Your objective
Every record is to be returned as written, with no omissions.

------ Input for this task ------

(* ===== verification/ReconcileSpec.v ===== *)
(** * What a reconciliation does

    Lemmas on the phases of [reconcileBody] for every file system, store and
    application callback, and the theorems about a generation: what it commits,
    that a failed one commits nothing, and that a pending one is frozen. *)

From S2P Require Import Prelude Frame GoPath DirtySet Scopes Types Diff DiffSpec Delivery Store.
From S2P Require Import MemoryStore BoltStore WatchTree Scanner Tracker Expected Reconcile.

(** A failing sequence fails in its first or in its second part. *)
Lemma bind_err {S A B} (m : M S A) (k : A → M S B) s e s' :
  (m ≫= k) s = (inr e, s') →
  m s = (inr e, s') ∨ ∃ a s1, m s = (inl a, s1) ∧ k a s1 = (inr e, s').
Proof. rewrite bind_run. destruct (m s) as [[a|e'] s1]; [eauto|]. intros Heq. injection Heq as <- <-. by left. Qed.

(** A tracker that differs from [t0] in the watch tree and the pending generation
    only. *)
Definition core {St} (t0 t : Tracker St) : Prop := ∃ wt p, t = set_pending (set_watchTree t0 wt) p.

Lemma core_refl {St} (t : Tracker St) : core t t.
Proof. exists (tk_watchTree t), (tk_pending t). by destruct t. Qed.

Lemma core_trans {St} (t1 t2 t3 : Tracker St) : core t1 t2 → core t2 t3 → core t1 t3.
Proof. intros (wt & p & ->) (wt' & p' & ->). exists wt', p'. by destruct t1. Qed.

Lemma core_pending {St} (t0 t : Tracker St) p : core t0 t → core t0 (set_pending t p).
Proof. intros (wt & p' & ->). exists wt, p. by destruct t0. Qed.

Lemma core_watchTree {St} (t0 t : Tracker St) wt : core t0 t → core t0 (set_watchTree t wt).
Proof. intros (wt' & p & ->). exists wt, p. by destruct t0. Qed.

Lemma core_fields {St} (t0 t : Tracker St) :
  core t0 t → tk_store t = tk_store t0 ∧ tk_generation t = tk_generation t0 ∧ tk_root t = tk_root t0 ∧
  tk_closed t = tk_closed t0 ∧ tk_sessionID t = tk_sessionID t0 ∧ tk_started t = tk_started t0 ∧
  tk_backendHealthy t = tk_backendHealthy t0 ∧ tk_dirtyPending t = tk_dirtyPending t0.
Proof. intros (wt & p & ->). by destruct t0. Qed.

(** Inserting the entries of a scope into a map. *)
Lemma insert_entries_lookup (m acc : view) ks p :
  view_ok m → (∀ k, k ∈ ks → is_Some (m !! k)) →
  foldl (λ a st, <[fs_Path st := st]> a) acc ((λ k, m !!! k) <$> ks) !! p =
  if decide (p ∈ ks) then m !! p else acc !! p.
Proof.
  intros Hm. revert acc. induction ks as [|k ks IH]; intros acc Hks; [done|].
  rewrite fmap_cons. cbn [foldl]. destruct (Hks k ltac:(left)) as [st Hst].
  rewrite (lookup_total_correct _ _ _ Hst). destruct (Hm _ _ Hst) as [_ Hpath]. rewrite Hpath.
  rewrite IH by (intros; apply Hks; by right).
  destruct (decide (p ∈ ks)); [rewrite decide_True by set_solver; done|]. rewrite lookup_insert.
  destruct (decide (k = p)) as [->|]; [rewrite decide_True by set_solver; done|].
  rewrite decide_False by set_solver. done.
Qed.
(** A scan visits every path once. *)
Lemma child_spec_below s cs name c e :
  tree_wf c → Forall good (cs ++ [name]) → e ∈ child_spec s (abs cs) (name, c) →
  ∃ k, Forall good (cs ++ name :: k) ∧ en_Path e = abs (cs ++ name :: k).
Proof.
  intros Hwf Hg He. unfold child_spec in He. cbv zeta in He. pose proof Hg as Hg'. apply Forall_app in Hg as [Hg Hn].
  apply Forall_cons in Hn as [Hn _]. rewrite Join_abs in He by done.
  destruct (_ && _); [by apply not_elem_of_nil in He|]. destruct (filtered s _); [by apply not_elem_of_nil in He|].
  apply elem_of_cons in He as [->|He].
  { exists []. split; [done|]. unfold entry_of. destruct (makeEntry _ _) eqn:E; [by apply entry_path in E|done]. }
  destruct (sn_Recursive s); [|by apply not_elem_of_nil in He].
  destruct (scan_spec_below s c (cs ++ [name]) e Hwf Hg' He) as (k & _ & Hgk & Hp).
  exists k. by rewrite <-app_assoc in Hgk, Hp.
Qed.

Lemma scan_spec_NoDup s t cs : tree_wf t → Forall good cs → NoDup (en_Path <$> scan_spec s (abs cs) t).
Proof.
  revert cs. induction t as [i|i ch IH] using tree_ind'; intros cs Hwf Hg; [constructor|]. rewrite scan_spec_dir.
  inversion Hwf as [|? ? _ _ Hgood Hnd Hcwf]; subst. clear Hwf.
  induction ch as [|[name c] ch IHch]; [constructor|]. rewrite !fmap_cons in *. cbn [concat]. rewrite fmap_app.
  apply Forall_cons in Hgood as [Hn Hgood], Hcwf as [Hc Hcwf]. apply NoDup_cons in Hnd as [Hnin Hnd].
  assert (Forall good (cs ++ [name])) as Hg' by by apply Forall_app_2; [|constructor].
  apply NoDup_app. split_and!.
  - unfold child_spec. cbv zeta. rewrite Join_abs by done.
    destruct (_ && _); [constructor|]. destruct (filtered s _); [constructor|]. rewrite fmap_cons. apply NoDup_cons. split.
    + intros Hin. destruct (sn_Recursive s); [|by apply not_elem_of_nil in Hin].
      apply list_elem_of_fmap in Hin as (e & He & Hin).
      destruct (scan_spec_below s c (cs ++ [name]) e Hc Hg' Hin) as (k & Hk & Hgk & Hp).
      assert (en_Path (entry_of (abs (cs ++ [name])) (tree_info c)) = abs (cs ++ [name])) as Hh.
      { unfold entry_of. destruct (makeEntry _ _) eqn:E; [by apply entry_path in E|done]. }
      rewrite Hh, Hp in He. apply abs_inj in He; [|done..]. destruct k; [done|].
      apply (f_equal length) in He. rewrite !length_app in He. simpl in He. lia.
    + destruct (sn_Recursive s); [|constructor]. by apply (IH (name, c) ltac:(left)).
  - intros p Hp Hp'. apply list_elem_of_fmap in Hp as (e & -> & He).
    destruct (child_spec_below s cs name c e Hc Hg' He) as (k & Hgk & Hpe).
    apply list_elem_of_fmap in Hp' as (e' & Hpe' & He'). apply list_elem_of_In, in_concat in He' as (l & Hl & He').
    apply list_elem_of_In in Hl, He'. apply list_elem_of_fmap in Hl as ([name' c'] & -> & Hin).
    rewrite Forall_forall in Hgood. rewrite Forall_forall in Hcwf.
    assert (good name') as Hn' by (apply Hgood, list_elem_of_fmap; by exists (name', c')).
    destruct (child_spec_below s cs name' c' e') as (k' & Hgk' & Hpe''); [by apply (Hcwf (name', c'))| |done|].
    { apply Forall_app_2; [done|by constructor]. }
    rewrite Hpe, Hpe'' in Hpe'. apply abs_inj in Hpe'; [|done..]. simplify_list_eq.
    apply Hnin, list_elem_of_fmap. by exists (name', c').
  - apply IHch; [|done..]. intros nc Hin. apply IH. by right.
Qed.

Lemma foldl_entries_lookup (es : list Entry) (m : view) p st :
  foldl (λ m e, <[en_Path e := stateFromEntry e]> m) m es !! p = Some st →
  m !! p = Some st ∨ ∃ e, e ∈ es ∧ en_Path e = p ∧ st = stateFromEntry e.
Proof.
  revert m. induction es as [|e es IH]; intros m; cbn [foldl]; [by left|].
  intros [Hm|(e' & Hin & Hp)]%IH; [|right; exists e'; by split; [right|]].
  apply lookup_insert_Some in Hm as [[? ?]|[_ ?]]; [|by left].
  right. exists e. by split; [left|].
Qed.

------

Written solution
(* ===== verification/ReconcileSpec.v ===== *)
(** * What a reconciliation does

    Lemmas on the phases of [reconcileBody] for every file system, store and
    application callback, and the theorems about a generation: what it commits,
    that a failed one commits nothing, and that a pending one is frozen. *)

From S2P Require Import Prelude Frame GoPath DirtySet Scopes Types Diff DiffSpec Delivery Store.
From S2P Require Import MemoryStore BoltStore WatchTree Scanner Tracker Expected Reconcile.

(** A failing sequence fails in its first or in its second part. *)
Lemma bind_err {S A B} (m : M S A) (k : A → M S B) s e s' :
  (m ≫= k) s = (inr e, s') →
  m s = (inr e, s') ∨ ∃ a s1, m s = (inl a, s1) ∧ k a s1 = (inr e, s').
Proof. rewrite bind_run. destruct (m s) as [[a|e'] s1]; [eauto|]. intros Heq. injection Heq as <- <-. by left. Qed.

(** A tracker that differs from [t0] in the watch tree and the pending generation
    only. *)
Definition core {St} (t0 t : Tracker St) : Prop := ∃ wt p, t = set_pending (set_watchTree t0 wt) p.

Lemma core_refl {St} (t : Tracker St) : core t t.
Proof. exists (tk_watchTree t), (tk_pending t). by destruct t. Qed.

Lemma core_trans {St} (t1 t2 t3 : Tracker St) : core t1 t2 → core t2 t3 → core t1 t3.
Proof. intros (wt & p & ->) (wt' & p' & ->). exists wt', p'. by destruct t1. Qed.

Lemma core_pending {St} (t0 t : Tracker St) p : core t0 t → core t0 (set_pending t p).
Proof. intros (wt & p' & ->). exists wt, p. by destruct t0. Qed.

Lemma core_watchTree {St} (t0 t : Tracker St) wt : core t0 t → core t0 (set_watchTree t wt).
Proof. intros (wt' & p & ->). exists wt, p. by destruct t0. Qed.

Lemma core_fields {St} (t0 t : Tracker St) :
  core t0 t → tk_store t = tk_store t0 ∧ tk_generation t = tk_generation t0 ∧ tk_root t = tk_root t0 ∧
  tk_closed t = tk_closed t0 ∧ tk_sessionID t = tk_sessionID t0 ∧ tk_started t = tk_started t0 ∧
  tk_backendHealthy t = tk_backendHealthy t0 ∧ tk_dirtyPending t = tk_dirtyPending t0.
Proof. intros (wt & p & ->). by destruct t0. Qed.

(** Inserting the entries of a scope into a map. *)
Lemma insert_entries_lookup (m acc : view) ks p :
  view_ok m → (∀ k, k ∈ ks → is_Some (m !! k)) →
  foldl (λ a st, <[fs_Path st := st]> a) acc ((λ k, m !!! k) <$> ks) !! p =
  if decide (p ∈ ks) then m !! p else acc !! p.
Proof.
  intros Hm. revert acc. induction ks as [|k ks IH]; intros acc Hks; [done|].
  rewrite fmap_cons. cbn [foldl]. destruct (Hks k ltac:(left)) as [st Hst].
  rewrite (lookup_total_correct _ _ _ Hst). destruct (Hm _ _ Hst) as [_ Hpath]. rewrite Hpath.
  rewrite IH by (intros; apply Hks; by right).
  destruct (decide (p ∈ ks)); [rewrite decide_True by set_solver; done|]. rewrite lookup_insert.
  destruct (decide (k = p)) as [->|]; [rewrite decide_True by set_solver; done|].
  rewrite decide_False by set_solver. done.
Qed.
(** A scan visits every path once. *)
Lemma child_spec_below s cs name c e :
  tree_wf c → Forall good (cs ++ [name]) → e ∈ child_spec s (abs cs) (name, c) →
  ∃ k, Forall good (cs ++ name :: k) ∧ en_Path e = abs (cs ++ name :: k).
Proof.
  intros Hwf Hg He. unfold child_spec in He. cbv zeta in He. pose proof Hg as Hg'. apply Forall_app in Hg as [Hg Hn].
  apply Forall_cons in Hn as [Hn _]. rewrite Join_abs in He by done.
  destruct (_ && _); [by apply not_elem_of_nil in He|]. destruct (filtered s _); [by apply not_elem_of_nil in He|].
  apply elem_of_cons in He as [->|He].
  { exists []. split; [done|]. unfold entry_of. destruct (makeEntry _ _) eqn:E; [by apply entry_path in E|done]. }
  destruct (sn_Recursive s); [|by apply not_elem_of_nil in He].
  destruct (scan_spec_below s c (cs ++ [name]) e Hwf Hg' He) as (k & _ & Hgk & Hp).
  exists k. by rewrite <-app_assoc in Hgk, Hp.
Qed.

Lemma scan_spec_NoDup s t cs : tree_wf t → Forall good cs → NoDup (en_Path <$> scan_spec s (abs cs) t).
Proof.
  revert cs. induction t as [i|i ch IH] using tree_ind'; intros cs Hwf Hg; [constructor|]. rewrite scan_spec_dir.
  inversion Hwf as [|? ? _ _ Hgood Hnd Hcwf]; subst. clear Hwf.
  induction ch as [|[name c] ch IHch]; [constructor|]. rewrite !fmap_cons in *. cbn [concat]. rewrite fmap_app.
  apply Forall_cons in Hgood as [Hn Hgood], Hcwf as [Hc Hcwf]. apply NoDup_cons in Hnd as [Hnin Hnd].
  assert (Forall good (cs ++ [name])) as Hg' by by apply Forall_app_2; [|constructor].
  apply NoDup_app. split_and!.
  - unfold child_spec. cbv zeta. rewrite Join_abs by done.
    destruct (_ && _); [constructor|]. destruct (filtered s _); [constructor|]. rewrite fmap_cons. apply NoDup_cons. split.
    + intros Hin. destruct (sn_Recursive s); [|by apply not_elem_of_nil in Hin].
      apply list_elem_of_fmap in Hin as (e & He & Hin).
      destruct (scan_spec_below s c (cs ++ [name]) e Hc Hg' Hin) as (k & Hk & Hgk & Hp).
      assert (en_Path (entry_of (abs (cs ++ [name])) (tree_info c)) = abs (cs ++ [name])) as Hh.
      { unfold entry_of. destruct (makeEntry _ _) eqn:E; [by apply entry_path in E|done]. }
      rewrite Hh, Hp in He. apply abs_inj in He; [|done..]. destruct k; [done|].
      apply (f_equal length) in He. rewrite !length_app in He. simpl in He. lia.
    + destruct (sn_Recursive s); [|constructor]. by apply (IH (name, c) ltac:(left)).
  - intros p Hp Hp'. apply list_elem_of_fmap in Hp as (e & -> & He).
    destruct (child_spec_below s cs name c e Hc Hg' He) as (k & Hgk & Hpe).
    apply list_elem_of_fmap in Hp' as (e' & Hpe' & He'). apply list_elem_of_In, in_concat in He' as (l & Hl & He').
    apply list_elem_of_In in Hl, He'. apply list_elem_of_fmap in Hl as ([name' c'] & -> & Hin).
    rewrite Forall_forall in Hgood. rewrite Forall_forall in Hcwf.
    assert (good name') as Hn' by (apply Hgood, list_elem_of_fmap; by exists (name', c')).
    destruct (child_spec_below s cs name' c' e') as (k' & Hgk' & Hpe''); [by apply (Hcwf (name', c'))| |done|].
    { apply Forall_app_2; [done|by constructor]. }
    rewrite Hpe, Hpe'' in Hpe'. apply abs_inj in Hpe'; [|done..]. simplify_list_eq.
    apply Hnin, list_elem_of_fmap. by exists (name', c').
  - apply IHch; [|done..]. intros nc Hin. apply IH. by right.
Qed.

Lemma foldl_entries_lookup (es : list Entry) (m : view) p st :
  foldl (λ m e, <[en_Path e := stateFromEntry e]> m) m es !! p = Some st →
  m !! p = Some st ∨ ∃ e, e ∈ es ∧ en_Path e = p ∧ st = stateFromEntry e.
Proof.
  revert m. induction es as [|e es IH]; intros m; cbn [foldl]; [by left|].
  intros [Hm|(e' & Hin & Hp)]%IH; [|right; exists e'; by split; [right|]].
  apply lookup_insert_Some in Hm as [[? ?]|[_ ?]]; [|by left].
  right. exists e. by split; [left|].
Qed.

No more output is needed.